:: EXERCISE DETAILS ::
Write out exactly the lines from the start of the entries through the one that contains "overlapped endpoints of", including both.

----- DATA SUPPLIED

(* ===== verification/LteControl.v ===== *)
(** * Web Connectivity LTE: calling the test helper

    [webconnectivityalgo/calltesthelpers.go] and [Run] of [control.go]: the request goes to the
    overlapped endpoints of the test helpers, the response and the helper that gave it
    are recorded in the test keys. *)
From S2P Require Import Prelude Failures GoString GoURL GoNet Archival LteTestKeys LtePriority.
From S2P Require Import LteFlow NetErrors.
From S2P Require Import GoRegexp Scrubber Overlapped.

(** ** [tracex.NewFailure] and [tracex.NewFailedOperation] *)

Definition NewFailureStr (err : option error) : outcome string :=
  match err with
  | None => Ok ""
  | Some err =>
      errWrapper ← match errors_As as_ErrWrapper err with
        | Some w => Ok (Some w)
        | None => e ← NewTopLevelGenericErrWrapper (Some err); Ok (errors_As as_ErrWrapper e)
        end;
      match errWrapper with
      | None => Panic "we should have an ErrWrapper here"
      | Some (failure, _, _) =>
          Ok (if bool_decide (failure = "") then "unknown_failure: errWrapper.Failure is empty" else failure)
      end
  end.

Definition ToFailure (fs : string) : option string :=
  if negb (bool_decide (fs = "")) then Some fs else None.

Definition tracex_NewFailure (err : option error) : outcome (option string) := ToFailure <$> NewFailureStr err.

Definition UnknownOperation : string := "unknown".

Definition NewFailedOperation (err : option error) : option string :=
  match err with
  | None => None
  | Some err =>
      match errors_As as_ErrWrapper err with
      | Some (_, operation, _) => if negb (bool_decide (operation = "")) then Some operation else Some UnknownOperation
      | None => Some UnknownOperation
      end
  end.

(** ** Calling the test helpers *)

Definition ErrNoAvailableTestHelpers : error :=
  ErrValue "ErrNoAvailableTestHelpers" [] "no available helpers".

Section call.
(** The results that [Map] collects for the endpoints, in their order of arrival. *)
Context (overlapped_Map : list Endpoint → list (OverlappedErrorOr (option THResponse))).

Definition CallWebConnectivityTestHelper (testhelpers : list OOAPIService) :
    outcome (result error (option THResponse * nat)) :=
  if (length testhelpers <=? 0)%nat then Ok (Err ErrNoAvailableTestHelpers)
  else
    match OverlappedReduce (overlapped_Map (NewEndpointFromModelOOAPIServices testhelpers)) with
    | Err err => Ok (Err err)
    | Val (cresp, idx) =>
        _ ← Assert (idx <? length testhelpers)%nat "idx out of bounds";
        _ ← Assert (negb (IsNone cresp)) "out is nil";
        Ok (Val (cresp, idx))
    end.

(** [Run], with the DNS entries that the extra measurements are started with, if they are. *)
Definition control_Run `{RangeOrder} (creq : THRequest) (TestHelpers : list OOAPIService)
    (Addresses : list string) (tk : TestKeys) : outcome (TestKeys * option (list DNSEntry)) :=
  let tk := SetControlRequest (Some creq) tk in
  called ← CallWebConnectivityTestHelper TestHelpers;
  match called with
  | Err err =>
      err ← NewTopLevelGenericErrWrapper (Some err);
      failure ← tracex_NewFailure (Some err);
      Ok (SetControlFailure failure tk, None)
  | Val (cresp, idx) =>
      _ ← Assert (negb (IsNone cresp)) "cresp is nil";
      let tk := SetControl cresp tk in
      _ ← Assert (idx <? length TestHelpers)%nat "idx out of bounds";
      let tk := setTestHelper (TestHelpers !! idx) tk in
      resp ← Unwrap cresp;
      Ok (tk, Some (maybeStartExtraMeasurements Addresses (thdns_Addrs (th_DNS resp))))
  end.
End call.

(** ** What is recorded *)

(** The results of finished overlapped calls to endpoints that do not answer nil ([postJSON])
    and whose errors have failure strings of the specification, if they are wrapped. *)
Definition map_results (overlapped_Map : list Endpoint → list (OverlappedErrorOr (option THResponse)))
    (epnts : list Endpoint) : Prop :=
  ∃ runs s, overlapped_reachable (length epnts) runs s ∧ overlapped_done (length epnts) s ∧
    overlapped_Map epnts = ov_results s ∧
    (∀ i v, runs i (Val v) → v ≠ None) ∧ (∀ i err, runs i (Err err) → wrappers_ok err).

Lemma wrappers_ok_join errs : (∀ e, e ∈ errs → wrappers_ok e) → wrappers_ok (ErrJoin errs).
Proof.
  intros He f op e Hin. cbn [tree] in Hin. apply elem_of_cons in Hin as [?|Hin]; [done|].
  apply list_elem_of_In, in_concat in Hin as (l & Hl & Hin). apply in_map_iff in Hl as (e' & <- & He').
  eapply (He e'); by apply list_elem_of_In.
Qed.

Lemma postJSON_not_nil {Input Output} unmarshal (input : option Input) marshal send (v : option Output) :
  postJSON unmarshal input marshal send = Ok (Val v) → v ≠ None.
Proof.
  unfold postJSON. destruct input as [value|]; [|done]. cbn [NilSafetyErrorIfNil].
  destruct (marshal value) as [raw|]; [|done]. destruct (send raw) as [[body|]|]; cbn; [|done..].
  destruct (unmarshal body) as [[o|]|]; cbn; [|done..]. by intros [= <-].
Qed.

Lemma endpoints_length svcs : (length (NewEndpointFromModelOOAPIServices svcs) ≤ length svcs)%nat.
Proof.
  unfold NewEndpointFromModelOOAPIServices.
  cut (∀ acc, (length (foldl (λ epnts svc, match service_endpoint svc with Some epnt => epnts ++ [epnt] | None => epnts end) acc svcs)
    ≤ length acc + length svcs)%nat); [intros Hc; by rewrite Hc|].
  induction svcs as [|svc svcs IH]; intros acc; cbn; [lia|]. rewrite IH.
  destruct (service_endpoint svc); rewrite ?length_app; cbn; lia.
Qed.

(** The failure that is stored for an error. *)
Lemma control_failure err :
  wrappers_ok err → ∃ e failure, NewTopLevelGenericErrWrapper (Some err) = Ok e ∧
    tracex_NewFailure (Some e) = Ok (Some failure) ∧ failure_ok failure.
Proof.
  intros Hw. unfold NewTopLevelGenericErrWrapper, NewErrWrapper. cbn [mbind option_bind].
  assert (Hend : ∀ f op inner, failure_ok f → ∃ failure,
    tracex_NewFailure (Some (ErrWrapper f op inner)) = Ok (Some failure) ∧ failure_ok failure).
  { intros f op inner Hf. unfold tracex_NewFailure, NewFailureStr. rewrite as_ErrWrapper_self. cbn [mbind outcome_bind fmap outcome_fmap].
    unfold ToFailure. destruct (bool_decide_reflect (f = "")) as [->|Hne].
    - eexists. split; [done|]. by right.
    - rewrite bool_decide_false by done. by exists f. }
  destruct (errors_As as_ErrWrapper err) as [[[f op] e]|] eqn:E.
  - apply errors_As_Some in E as (w & Hin & E). destruct w; try done. cbn in E. injection E as -> -> ->.
    destruct (Hend f (classifyOperation op TopLevelOperation) err (Hw _ _ _ Hin)) as (failure & ? & ?). by eexists _, _.
  - rewrite (bool_decide_false (TopLevelOperation = "")) by done.
    destruct (Hend (ClassifyGenericError err) TopLevelOperation err (generic_ok err Hw)) as (failure & ? & ?). by eexists _, _.
Qed.

Lemma map_results_reduce overlapped_Map epnts :
  map_results overlapped_Map epnts →
  match OverlappedReduce (overlapped_Map epnts) with
  | Val (cresp, idx) => is_Some cresp ∧ (idx < length epnts)%nat
  | Err err => wrappers_ok err
  end.
Proof.
  intros (runs & s & Hr & Hdone & -> & Hnil & Hw).
  destruct (overlapped_reachable_inv _ _ _ Hr) as [Hb Hi _ Hres _]. rewrite Forall_forall in Hres.
  pose proof (OverlappedReduce_spec (ov_results s)) as Hspec.
  destruct (OverlappedReduce (ov_results s)) as [[cresp idx]|err].
  - split; [apply not_eq_None_Some; exact (Hnil _ _ (Hres _ Hspec))|].
    assert (Hseq : idx ∈ seq 0 (ov_idx s)).
    { rewrite <-Hi, elem_of_app. right. apply list_elem_of_fmap. by exists (mkErrorOr idx (Val cresp)). }
    apply elem_of_seq in Hseq. lia.
  - destruct Hspec as (errs & -> & Herrs). apply wrappers_ok_join. intros e [-> |(r & Hin & E)]%Herrs.
    + intros f op e Hin. cbn in Hin. by apply list_elem_of_singleton in Hin.
    + apply (Hw (oeo_Index r)). rewrite <-E. by apply Hres.
Qed.

(** the control measurement never panics; it records either a failure string of the
    specification and no response, or the response that arrived first without error, a test helper of the list, and starts
    the extra measurements; when every helper has a known type, the recorded helper is the one whose endpoint answered. *)
Theorem control_Run_spec `{RangeOrder} overlapped_Map creq TestHelpers Addresses tk
    (Hmap : map_results overlapped_Map (NewEndpointFromModelOOAPIServices TestHelpers)) :
  ∃ tk' extra, control_Run overlapped_Map creq TestHelpers Addresses tk = Ok (tk', extra) ∧
    lte_ControlRequest tk' = Some creq ∧
    match extra with
    | None => (∃ failure, lte_ControlFailure tk' = Some failure ∧ failure_ok failure) ∧ lte_Control tk' = lte_Control tk
    | Some _ => ∃ resp idx svc, lte_Control tk' = Some resp ∧
        OverlappedReduce (overlapped_Map (NewEndpointFromModelOOAPIServices TestHelpers)) = Val (Some resp, idx) ∧
        TestHelpers !! idx = Some svc ∧ lte_testHelper tk' = Some svc ∧
        (Forall (λ svc, svc_Type svc = "https" ∨ svc_Type svc = "cloudfront") TestHelpers →
         NewEndpointFromModelOOAPIServices TestHelpers !! idx = service_endpoint svc)
    end.
Proof.
  unfold control_Run, CallWebConnectivityTestHelper.
  assert (Hfail : ∀ err, wrappers_ok err → ∃ tk',
    (err ← NewTopLevelGenericErrWrapper (Some err); failure ← tracex_NewFailure (Some err);
     Ok (SetControlFailure failure (SetControlRequest (Some creq) tk), @None (list DNSEntry))) = Ok (tk', None) ∧
    lte_ControlRequest tk' = Some creq ∧
    (∃ failure, lte_ControlFailure tk' = Some failure ∧ failure_ok failure) ∧ lte_Control tk' = lte_Control tk).
  { intros err Hw. destruct (control_failure err Hw) as (e & failure & -> & Hf & Hok). cbn [mbind outcome_bind].
    rewrite Hf. cbn [mbind outcome_bind]. eexists. split_and!; [done..| |done]. by exists failure. }
  destruct (Nat.leb_spec (length TestHelpers) 0) as [Hlen|Hlen]; cbn [mbind outcome_bind].
  { destruct (Hfail ErrNoAvailableTestHelpers) as (tk' & E & Hr & Hf & Hc).
    { intros f op e Hin. cbn in Hin. by apply list_elem_of_singleton in Hin. }
    exists tk', None. by split_and!. }
  pose proof (map_results_reduce overlapped_Map (NewEndpointFromModelOOAPIServices TestHelpers) Hmap) as Hred.
  destruct (OverlappedReduce (overlapped_Map (NewEndpointFromModelOOAPIServices TestHelpers))) as [[cresp idx]|err] eqn:Er.
  2: { destruct (Hfail err Hred) as (tk' & E & Hr & Hf & Hc). exists tk', None. by split_and!. }
  destruct Hred as [[resp ->] Hidx]. pose proof (endpoints_length TestHelpers) as Hle.
  assert (Hlt : (idx <? length TestHelpers)%nat = true) by (apply Nat.ltb_lt; lia).
  rewrite Hlt. cbn [Assert mbind outcome_bind IsNone negb]. rewrite Hlt. cbn [Assert mbind outcome_bind Unwrap].
  eexists _, _. split; [done|]. split; [done|].
  destruct (lookup_lt_is_Some_2 TestHelpers idx) as [svc Hsvc]; [lia|].
  exists resp, idx, svc. split_and!; [done..|]. intros Hknown. rewrite service_index, Hsvc by done. done.
Qed.

Lemma control_Run_spec_witness :
  let request := {| thr_HTTPRequest := "https://x.org/"; thr_HTTPRequestHeaders := ∅;
                    thr_TCPConnect := []; thr_XQUICEnabled := false |} in
  let svcs := [{| svc_Address := "https://th.example"; svc_Type := "https"; svc_Front := "" |}] in
  let overlapped_Map := λ _ : list Endpoint, [mkErrorOr 0 (Err (ErrValue "EOF" [] "EOF") : result error (option THResponse))] in
  map_results overlapped_Map (NewEndpointFromModelOOAPIServices svcs) ∧
  ∃ tk' extra, @control_Run overlapped_Map range_ascending request svcs [] NewTestKeys = Ok (tk', extra) ∧
    lte_ControlRequest tk' = Some request.
Proof.
  intros request svcs overlapped_Map.
  assert (Hmap : map_results overlapped_Map (NewEndpointFromModelOOAPIServices svcs)).
  { exists (λ _ res, res = Err (ErrValue "EOF" [] "EOF")).
    exists (mkOverlapped AtTop 1 [] [mkErrorOr 0 (Err (ErrValue "EOF" [] "EOF"))] true false false).
    split_and!; [|split; first [reflexivity | apply Nat.leb_le; vm_compute; reflexivity]|done|by intros i v [=]|].
    - set (r := mkErrorOr 0 (Err (ErrValue "EOF" [] "EOF"))).
      apply (overlapped_next _ _ (mkOverlapped AtSelect 1 [Writing r] [] true false false));
        [apply (overlapped_next _ _ (mkOverlapped AtSelect 1 [Running 0] [] true false false));
           [apply (overlapped_next _ _ overlapped_start); [apply overlapped_init|]|]|].
      + apply (step_spawn _ _ overlapped_start); first [reflexivity | apply Nat.ltb_lt; vm_compute; reflexivity].
      + by apply (step_finish _ _ (mkOverlapped AtSelect 1 [Running 0] [] true false false) [] 0 []).
      + by apply (step_receive _ _ (mkOverlapped AtSelect 1 [Writing r] [] true false false) [] r []).
    - intros i err [= ->] f op e Hin. cbn in Hin. by apply list_elem_of_singleton in Hin. }
  split; [exact Hmap|].
  destruct (@control_Run_spec range_ascending overlapped_Map request svcs [] NewTestKeys Hmap) as (tk' & extra & E & Hr & _).
  exists tk', extra. split; [exact E|exact Hr].
Defined.

(** A helper of another type before the one that answered is recorded in its place. *)
Theorem wrong_test_helper `{RangeOrder} creq resp tk :
  let onion := {| svc_Address := "http://abc.onion"; svc_Type := "onion"; svc_Front := "" |} in
  let https := {| svc_Address := "https://th.example"; svc_Type := "https"; svc_Front := "" |} in
  let overlapped_Map := λ _ : list Endpoint, [mkErrorOr 0 (Val (Some resp))] in
  NewEndpointFromModelOOAPIServices [onion; https] = [NewEndpoint "https://th.example"] ∧
  ∃ tk' extra, control_Run overlapped_Map creq [onion; https] [] tk = Ok (tk', extra) ∧
    lte_testHelper tk' = Some onion.
Proof. intros onion https overlapped_Map. split; [done|]. by eexists _, _. Qed.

----------

:: RESPONSE AREA ::
(* ===== verification/LteControl.v ===== *)
(** * Web Connectivity LTE: calling the test helper

    [webconnectivityalgo/calltesthelpers.go] and [Run] of [control.go]: the request goes to the
    overlapped endpoints of the test helpers, the response and the helper that gave it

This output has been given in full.